Il viaggio più sorprendente?
«Ogni viaggio riserva sorprese e imprevisti. Non potrò mai dimenticare il viaggio in Germania con Benedetto XVI, l’arrivo a Colonia con la nave che solcava il fiume… Era uno spettacolo vedere questo Papa così sorpreso, proprio come fosse un bambino. Benedetto aveva sempre un fare “fanciullesco”. Forse è il Pontefice che ha mostrato più stupore per la realtà, per le cose che accadevano intorno a lui».
Ma com’è la vita del Vaticanista?
«È una vita d’inferno! (ride). Ci svegliamo all’alba perché dobbiamo precedere il Papa, arrivando nei luoghi delle visite prima di lui. Con Francesco questo è particolarmente difficile: di solito ha un’agenda molto fitta e una resistenza impressionante. Una volta, in volo con lui verso Santiago del Cile, gli ho chiesto: “Ci dice che cosa le dà il suo medico, così lo prendiamo anche noi che arranchiamo dietro a lei?”».
E lui che cosa ha risposto?
«Mi ha guardato e mi ha detto: “Ma io non vado dal medico, vado dalla strega!”. Tra le risate generali…».

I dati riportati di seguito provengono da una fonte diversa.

(* ===== verification/BioSpec.v ===== *)
(** * The buffer cache is a cache of the disk

    The linked list is a permutation of the buffers ([bio_ok]); no block is
    cached twice; an unused valid buffer agrees with the disk.  [lblk] is the
    contents of a block as clients of the cache see it: [bread] answers it
    and neither [bread] nor [brelse] change it. *)

From Stdlib Require Import ZifyBool.
From S2P Require Import Prelude Random Spinlock Block Bio.

(** ** The doubly linked list *)

Lemma buf_at_upd b f t c : buf_at (upd b f t) c = if decide (b = c) then f (buf_at t b) else buf_at t c.
Proof.
  unfold upd, buf_at at 1. case_decide as E.
  - subst. by rewrite lookup_insert_eq.
  - by rewrite lookup_insert_ne.
Qed.

Lemma buf_at_upd_eq b f t : buf_at (upd b f t) b = f (buf_at t b).
Proof. by rewrite buf_at_upd, decide_True. Qed.

Lemma buf_at_upd_ne b f t c : b ≠ c → buf_at (upd b f t) c = buf_at t c.
Proof. intros. by rewrite buf_at_upd, decide_False. Qed.

(** [x] and [y] are neighbours in [L]. *)
Fixpoint adj (L : list Z) (x y : Z) : Prop :=
  match L with
  | [] => False
  | a :: L' => match L' with [] => False | b :: _ => (x = a ∧ y = b) ∨ adj L' x y end
  end.

Lemma adj_cons a b L x y : adj (a :: b :: L) x y ↔ (x = a ∧ y = b) ∨ adj (b :: L) x y.
Proof. done. Qed.

Lemma adj_app A p B x y : adj (A ++ p :: B) x y ↔ adj (A ++ [p]) x y ∨ adj (p :: B) x y.
Proof.
  induction A as [|a [|a' A] IH].
  - simpl app. change (adj [p] x y) with False. tauto.
  - simpl app in *. rewrite !adj_cons. change (adj [p] x y) with False. tauto.
  - simpl app in *. rewrite !adj_cons, IH. tauto.
Qed.

Lemma adj_l A p x y : adj (A ++ [p]) x y → x ∈ A.
Proof.
  induction A as [|a [|a' A] IH]; simpl app in *.
  - done.
  - rewrite adj_cons. intros [[-> _]|[]]. set_solver.
  - rewrite adj_cons. intros [[-> _]|H]; set_solver.
Qed.

Lemma adj_r A p x y : adj (p :: A) x y → y ∈ A.
Proof.
  revert p. induction A as [|a A IH]; intros p; [done|]. rewrite adj_cons.
  intros [[_ ->]|H]; set_solver.
Qed.

(** The list through [prev] and [next] holds the buffers [l], in order from
    [head.next]. *)
Definition linked (t : gmap Z buf) (l : list Z) : Prop :=
  ∀ x y, adj (HEAD :: l ++ [HEAD]) x y → b_next (buf_at t x) = y ∧ b_prev (buf_at t y) = x.

Lemma linked_ext t t' l :
  (∀ i, b_next (buf_at t' i) = b_next (buf_at t i) ∧ b_prev (buf_at t' i) = b_prev (buf_at t i)) →
  linked t l → linked t' l.
Proof. intros He Hl x y Ha. destruct (He x) as [-> _], (He y) as [_ ->]. by apply Hl. Qed.

(** Unlinking [b], as [brelse] does it. *)
Definition unlinked (b : Z) (t : gmap Z buf) : gmap Z buf :=
  let n := b_next (buf_at t b) in
  let p := b_prev (buf_at t b) in
  upd p (set_next n) (upd n (set_prev p) t).

(** Linking [b] in front, as [brelse] and [binit] do it. *)
Definition pushed (b : Z) (t : gmap Z buf) : gmap Z buf :=
  let hn := b_next (buf_at t HEAD) in
  upd HEAD (set_next b) (upd hn (set_prev b) (upd b (set_prev HEAD) (upd b (set_next hn) t))).

Lemma next_upd_prev t n p i : b_next (buf_at (upd n (set_prev p) t) i) = b_next (buf_at t i).
Proof. rewrite buf_at_upd. case_decide; subst; done. Qed.
Lemma prev_upd_next t n p i : b_prev (buf_at (upd n (set_next p) t) i) = b_prev (buf_at t i).
Proof. rewrite buf_at_upd. case_decide; subst; done. Qed.
Lemma next_upd t b n i :
  b_next (buf_at (upd b (set_next n) t) i) = if decide (b = i) then n else b_next (buf_at t i).
Proof. rewrite buf_at_upd. case_decide; subst; done. Qed.
Lemma prev_upd t b p i :
  b_prev (buf_at (upd b (set_prev p) t) i) = if decide (b = i) then p else b_prev (buf_at t i).
Proof. rewrite buf_at_upd. case_decide; subst; done. Qed.

(** The neighbours of a buffer of the list. *)
Lemma around l1 b l2 : ∃ A p n B,
  HEAD :: (l1 ++ b :: l2) ++ [HEAD] = A ++ p :: b :: n :: B ∧ HEAD :: (l1 ++ l2) ++ [HEAD] = A ++ p :: n :: B.
Proof.
  destruct (exists_last (l := HEAD :: l1) ltac:(done)) as (A & p & E1).
  destruct (l2 ++ [HEAD]) as [|n B] eqn:E2; [by destruct l2|].
  exists A, p, n, B. rewrite <- !app_assoc, !app_comm_cons, E1, E2, <- !app_assoc. simpl. rewrite E2. done.
Qed.

Lemma linked_unlinked t l1 b l2 :
  linked t (l1 ++ b :: l2) → NoDup (HEAD :: l1 ++ b :: l2) → linked (unlinked b t) (l1 ++ l2).
Proof.
  intros Hl Hnd. destruct (around l1 b l2) as (A & p & n & B & E1 & E2). unfold linked in *. rewrite E1 in Hl. rewrite E2.
  assert (b_next (buf_at t p) = b ∧ b_prev (buf_at t b) = p) as [Hpn Hbp].
  { apply Hl. rewrite adj_app, !adj_cons. tauto. }
  assert (b_next (buf_at t b) = n ∧ b_prev (buf_at t n) = b) as [Hbn Hnp].
  { apply Hl. rewrite adj_app, !adj_cons. tauto. }
  assert (b ∉ HEAD :: (l1 ++ l2) ++ [HEAD]) as Hb.
  { apply NoDup_cons in Hnd as [Hh Hnd]. apply NoDup_app in Hnd as (_ & Hd & Hnd). apply NoDup_cons in Hnd as [Hb _].
    intros [->|[[Hx|Hx]%elem_of_app|Hx]%elem_of_app]%elem_of_cons; [set_solver..|]. set_solver. }
  rewrite E2 in Hb. intros x y Ha. unfold unlinked. rewrite Hbn, Hbp, next_upd, prev_upd_next, prev_upd, next_upd_prev.
  rewrite adj_app, adj_cons in Ha.
  assert ((x = p ∧ y = n) ∨ (adj (A ++ p :: b :: n :: B) x y ∧ x ≠ b ∧ y ≠ b)) as [[-> ->]|(Ho & Hxb & Hyb)].
  { rewrite adj_app, !adj_cons. destruct Ha as [Ha|[Ha|Ha]]; [right|by left|right].
    - pose proof (adj_l _ _ _ _ Ha). destruct A as [|a A']; [done|]. pose proof (adj_r (A' ++ [p]) a x y Ha). set_solver.
    - pose proof (adj_r _ _ _ _ Ha). assert (x ∈ n :: B); [|set_solver].
      destruct (exists_last (l := n :: B) ltac:(done)) as (B' & q & EB). rewrite EB in Ha |- *.
      pose proof (adj_l _ _ _ _ Ha). set_solver. }
  { by rewrite !decide_True. }
  destruct (Hl x y Ho) as [Hx Hy]. rewrite !decide_False by congruence. done.
Qed.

Torniamo alla vita da Vaticanista.
«Dormiamo pochissimo, di solito ci alziamo alle 5 del mattino. Una volta negli Stati Uniti ci hanno svegliato alle 3… spesso non c’è tempo per mangiare o per andare in bagno! E’ una vita molto faticosa, anche se è certamente privilegiata. Si vivono momenti fondamentali per la nostra epoca. Devo dire che è difficile metabolizzare le tante emozioni che si provano, a volte non c’è tempo di assorbire la storia che passa in questo modo… ma noi abbiamo comunque la responsabilità di rendere tutto questo comprensibile per chi ci ascolta o ci legge».
Che rapporto c’è tra voi giornalisti che viaggiate con il Papa?
«C’è un rapporto di grande aiuto e collaborazione. D’altronde, siamo quasi sempre i soliti, un nucleo per così dire “storico”. E quindi ci conosciamo bene tutti».
Per la tua fede, che cosa vuol dire seguire in questo modo il Santo Padre?
«Per me è un’opportunità enorme di verificare ogni volta la paternità del Vicario di Cristo nella mia vita, il suo essere rappresentante del Signore. Ho la grande fortuna di poter vivere e raccontare questa paternità. Il mio è anche un punto di osservazione privilegiato: mi fa venire a contatto con il “meglio” della speranza che la Chiesa sa esprimere, spesso attraverso incontri con persone che vedono nel Papa la conferma della loro fede. Mi permette anche di cogliere la bellezza dell’esperienza ecclesiale nel mondo, la sua universalità. I viaggi apostolici sono l’occasione di verificare che è veramente Gesù Cristo la risposta al cuore dell’uomo».
Una tua impressione sulla visita di papa Francesco in Irlanda.
«Quello che mi è rimasto più impresso, oltre al bellissimo incontro con le famiglie, è stata la fede degli irlandesi, così ferita da scandali terribili, eppure così tenace. La folla ha cercato il Papa. Questo “racconta” la Chiesa più di qualsiasi altra considerazione, questo è il positivo: la certezza che il male comunque non prevale».